Re: [PATCH 1/3] integrity: Make arch_ima_get_secureboot integrity-wide
From: Ard Biesheuvel
Date: Thu Feb 26 2026 - 05:26:49 EST
On Wed, 25 Feb 2026, at 01:03, Mimi Zohar wrote:
> On Wed, 2026-01-21 at 17:25 +0100, Ard Biesheuvel wrote:
>> On Wed, 21 Jan 2026 at 16:41, Mimi Zohar <zohar@xxxxxxxxxxxxx> wrote:
>> >
>> > On Mon, 2026-01-19 at 12:04 +0800, Coiby Xu wrote:
>> >
>> > > diff --git a/security/integrity/ima/Kconfig b/security/integrity/ima/Kconfig
>> > > index 976e75f9b9ba..5dce572192d6 100644
>> > > --- a/security/integrity/ima/Kconfig
>> > > +++ b/security/integrity/ima/Kconfig
>> > > @@ -311,6 +311,7 @@ config IMA_QUEUE_EARLY_BOOT_KEYS
>> > > config IMA_SECURE_AND_OR_TRUSTED_BOOT
>> > > bool
>> > > depends on IMA_ARCH_POLICY
>> > > + depends on INTEGRITY_SECURE_BOOT
>> > >
>> > >
>> > > Another idea is make a tree-wide arch_get_secureboot i.e. to move
>> > > current arch_ima_get_secureboot code to arch-specific secure boot
>> > > implementation. By this way, there will no need for a new Kconfig option
>> > > INTEGRITY_SECURE_BOOT. But I'm not sure if there is any unforeseen
>> > > concern.
>> >
>> > Originally basing IMA policy on the secure boot mode was an exception.
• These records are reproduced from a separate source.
Lemma fetched_valid (aborted : nat -> bool) (aborted' : bool) (order : list nat)
    (shards : list Shard) (nodes nodes' : list PinningNode) (M P W : nat) (X : mat) :
  content_addressed nodes nodes' -> Permutation order (seq 0 (length shards)) ->
  Forall (valid_shard M P W X) shards ->
  Forall (valid_shard M P W X)
    (fetched aborted' nodes' (sort_by p_index (inls (pushes aborted shards nodes order)))).
Proof.
  intros Hca Ho Hv. apply Forall_forall. intros s Hs. unfold fetched in Hs.
  apply in_flat_map in Hs as (e & He & Hs).
  apply (Permutation_in _ (sort_by_perm p_index _)) in He.
  apply pinned_in in He as (i & node & name & Hi & Hnode & Hup & Hname & Hidx); [|assumption].
  destruct (retrieve_entry aborted' nodes' e) as [s'|] eqn:E; [|destruct Hs].
  destruct Hs as [->|[]]. unfold retrieve_entry in E. destruct aborted'; [discriminate|].
  destruct (nodeMap_get nodes' (p_node e)) as [node'|] eqn:En; [|discriminate].
  apply nodeMap_get_in in En as [Hin' Hname']. res_inv E. injection E as <-.
  rewrite Forall_forall in Hv.
  destruct (Hv (nth i shards (mkShard 0 false [] None None))) as (k & Hk & Ei & Ed);
    [now apply nth_In|].
  exists k. split; [assumption|]. cbn [s_index s_data]. split; [congruence|].
  rewrite <- Ed. eapply Hca; [exact Hnode|exact Hin'|congruence|exact Hup|eassumption].
Qed.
As long
>> > as making it public isn't an issue any longer, this sounds to me. Ard, Dave, do
>> > you have any issues with replacing arch_ima_get_secureboot() with
>> > arch_get_secureboot()?
>>
>> I don't see an issue with that. If there is a legitimate need to
>> determine this even if IMA is not enabled, then this makes sense.
>
> Ard, Dave -
>
> FYI, Coiby posted v3 of this patch set[1], which is queued in the next-
> integrity-testing branch[2].
>
> [1]
> https://lore.kernel.org/linux-integrity/20260213012851.2532722-1-coxu@xxxxxxxxxx/
>
> [2] https://git.kernel.org/pub/scm/linux/kernel/git/zohar/linux-integrity.git/
>
Ack. Looks fine to me.